Buzz Aldrin figures into this novel due to his stature as the second man to walk on the moon.  Our anti-hero Mattias was born in Norway during the moon landing, with dad in the delivery room straining to hear the details on the radio out in hall.  He grows up obsessed with space travel and Aldrin in particular.  What’s unique about Mattias is that he doesn’t want to stand out in any way.  He wants to be invisible to the world but useful.  He describes it as wanting to be a cog in a machine – a cog in an important, contributing machine – that is never noticed.  Buzz Aldrin, the man completely overshadowed by Neil Armstrong,  is his perfect role model in this regard.  Buzz Aldrin’s later problems in life also serve as a nice mirror for what lies ahead for Mattias’s own life.
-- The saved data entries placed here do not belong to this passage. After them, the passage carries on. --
(** The day number of a civil date, back from [civil]. *)
Lemma civil_roundtrip z :
  let '(y, m, d) := civil z in
  daysFromCivil y m d = z /\ 1 <= m <= 12 /\ 1 <= d.
Proof.
  unfold civil, daysFromCivil.
  set (Z0 := z + 719468).
  set (era := Z0 / 146097).
  set (doe := Z0 - era * 146097).
  set (yoe := (doe - doe / 1460 + doe / 36524 - doe / 146096) / 365).
  set (doy := doe - (365 * yoe + yoe / 4 - yoe / 100)).
  set (mp := (5 * doy + 2) / 153).
  assert (Hdoe : 0 <= doe < 146097) by (unfold doe, era; lia).
  assert (Hy : 0 <= yoe < 400 /\ 0 <= doy <= 365) by (unfold doy, yoe; lia).
  assert (Hmp : 0 <= mp <= 11) by (unfold mp; lia).
  destruct (mp <? 10) eqn:E1.
  - apply Z.ltb_lt in E1.
    replace (mp + 3 <=? 2) with false by (symmetry; apply Z.leb_gt; lia).
    replace (2 <? mp + 3) with true by (symmetry; apply Z.ltb_lt; lia).
    replace (mp + 3 - 3) with mp by lia.
    replace (yoe + era * 400 + 0) with (era * 400 + yoe) by lia.
    assert (Hq : (era * 400 + yoe) / 400 = era) by lia.
    rewrite Hq.
    replace (era * 400 + yoe - era * 400) with yoe by lia.
    unfold mp at 2, doy, doe. unfold mp. lia.
  - apply Z.ltb_ge in E1.
    replace (mp - 9 <=? 2) with true by (symmetry; apply Z.leb_le; lia).
    replace (2 <? mp - 9) with false by (symmetry; apply Z.ltb_ge; lia).
    replace (mp - 9 + 9) with mp by lia.
    replace (yoe + era * 400 + 1 - 1) with (era * 400 + yoe) by lia.
    assert (Hq : (era * 400 + yoe) / 400 = era) by lia.
    rewrite Hq.
    replace (era * 400 + yoe - era * 400) with yoe by lia.
    unfold mp at 2, doy, doe. unfold mp. lia.
Qed.

Lemma leap_spec y :
  (leap y = true /\ ((y mod 4 = 0 /\ y mod 100 <> 0) \/ y mod 400 = 0))
  \/ (leap y = false /\ (y mod 4 <> 0 \/ y mod 100 = 0) /\ y mod 400 <> 0).
Proof.
  unfold leap.
  destruct (Z.eqb_spec (y mod 4) 0), (Z.eqb_spec (y mod 100) 0),
    (Z.eqb_spec (y mod 400) 0); simpl; intuition lia.
Qed.

(** The civil date of a day number, back from [daysFromCivil]. *)
Lemma civil_of_days y m d :
  1 <= m <= 12 -> 1 <= d <= daysInMonth y m ->
  civil (daysFromCivil y m d) = (y, m, d).
Proof.
  intros Hm Hd.
  assert (Hdim : (m = 2 /\ daysInMonth y m = if leap y then 29 else 28)
                 \/ ((m = 4 \/ m = 6 \/ m = 9 \/ m = 11)
                     /\ daysInMonth y m = 30)
                 \/ ((m = 1 \/ m = 3 \/ m = 5 \/ m = 7 \/ m = 8 \/ m = 10
                      \/ m = 12)
                     /\ daysInMonth y m = 31)).
  { unfold daysInMonth.
    destruct (Z.eqb_spec m 2); [left; split; [assumption | reflexivity]|].
    destruct (Z.eqb_spec m 4), (Z.eqb_spec m 6), (Z.eqb_spec m 9),
      (Z.eqb_spec m 11); simpl; try (right; left; split; [lia | reflexivity]).
    right; right; split; [lia | reflexivity]. }
  unfold daysFromCivil.
  set (Y := if m <=? 2 then y - 1 else y).
  set (mp := if 2 <? m then m - 3 else m + 9).
  set (era := Y / 400).
  set (yoe := Y - era * 400).
  set (doy := (153 * mp + 2) / 5 + d - 1).
  set (doe := yoe * 365 + yoe / 4 - yoe / 100 + doy).
  assert (HY : Y = if m <=? 2 then y - 1 else y) by reflexivity.
  assert (Hmp : mp = if 2 <? m then m - 3 else m + 9) by reflexivity.
  assert (Hyoe : 0 <= yoe < 400) by (unfold yoe, era; lia).
  assert (Hmp' : 0 <= mp <= 11 /\ (m <= 2 -> mp = m + 9 /\ Y = y - 1)
                 /\ (2 < m -> mp = m - 3 /\ Y = y)).
  { destruct (Z.ltb_spec 2 m), (Z.leb_spec m 2); lia. }
  assert (Hdoy : 0 <= doy /\ (153 * mp + 2) / 5 <= doy
                 /\ doy < (153 * (mp + 1) + 2) / 5
                 /\ doy < 365 + (yoe + 1) / 4 - yoe / 4
                          - ((yoe + 1) / 100 - yoe / 100)
                          + (if yoe =? 399 then 1 else 0)).
  { destruct (leap_spec y) as [[Hl Hp] | [Hl Hp]]; rewrite Hl in Hdim;
      destruct (Z.eqb_spec yoe 399); unfold doy; unfold yoe, era in *;
      clearbody Y mp; clear doe doy HY Hmp; lia. }
  assert (Hd' : d = doy - (153 * mp + 2) / 5 + 1) by (unfold doy; lia).
  clearbody doy.
  assert (Hdoe : 0 <= doe < 146097)
    by (unfold doe; destruct (Z.eqb_spec yoe 399); lia).
  unfold civil.
  replace (era * 146097 + doe - 719468 + 719468) with (era * 146097 + doe)
    by lia.
  assert (E1 : (era * 146097 + doe) / 146097 = era) by lia.
  rewrite E1.
  replace (era * 146097 + doe - era * 146097) with doe by lia.
  assert (E2 : (doe - doe / 1460 + doe / 36524 - doe / 146096) / 365 = yoe).
  { unfold doe; destruct (Z.eqb_spec yoe 399); lia. }
  rewrite E2.
  replace (doe - (365 * yoe + yoe / 4 - yoe / 100)) with doy
    by (unfold doe; lia).
  assert (E3 : (5 * doy + 2) / 153 = mp) by lia.
  rewrite E3, <- Hd'.
  destruct Hmp' as (Hr & Hlo & Hhi).
  destruct (Z.ltb_spec mp 10) as [Hlt | Hge].
  - assert (2 < m) by lia.
    destruct (Hhi ltac:(lia)) as [-> ->].
    replace (m - 3 + 3) with m by lia.
    destruct (Z.leb_spec m 2); [lia|].
    f_equal; f_equal; unfold yoe, era; lia.
  - assert (m <= 2) by lia.
    destruct (Hlo ltac:(lia)) as [-> HYy].
    replace (m + 9 - 9) with m by lia.
    destruct (Z.leb_spec m 2); [|lia].
    f_equal; f_equal; unfold yoe, era; lia.
Qed.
Mattias’s approach to life seems to work pretty well until he loses his girlfriend of several years due in part to his need to be invisible. Mattias comes unmoored when he loses his job at a gardening center shortly thereafter.  A trip to the Faroe Islands to lend support for a friend’s band goes seemingly very wrong when he finds himself face down in the middle of the street with no idea what has happened since the ferry ride over.

The silver lining to this misadventure is that Mattias is found by a psychiatrist who runs “a post-psychiatric” facility in the bucolic town of Gjógv.  In an isolated corner of one of the world’s most isolated countries Mattias may have found the ideal spot to disappear from the world while being a small cog in small machine.  When Mattias learns that the Apollo 11 astronauts once visited the islands in preparation for their moon landing, it seems that he may well have found his true home.  Life is rarely that simple, however.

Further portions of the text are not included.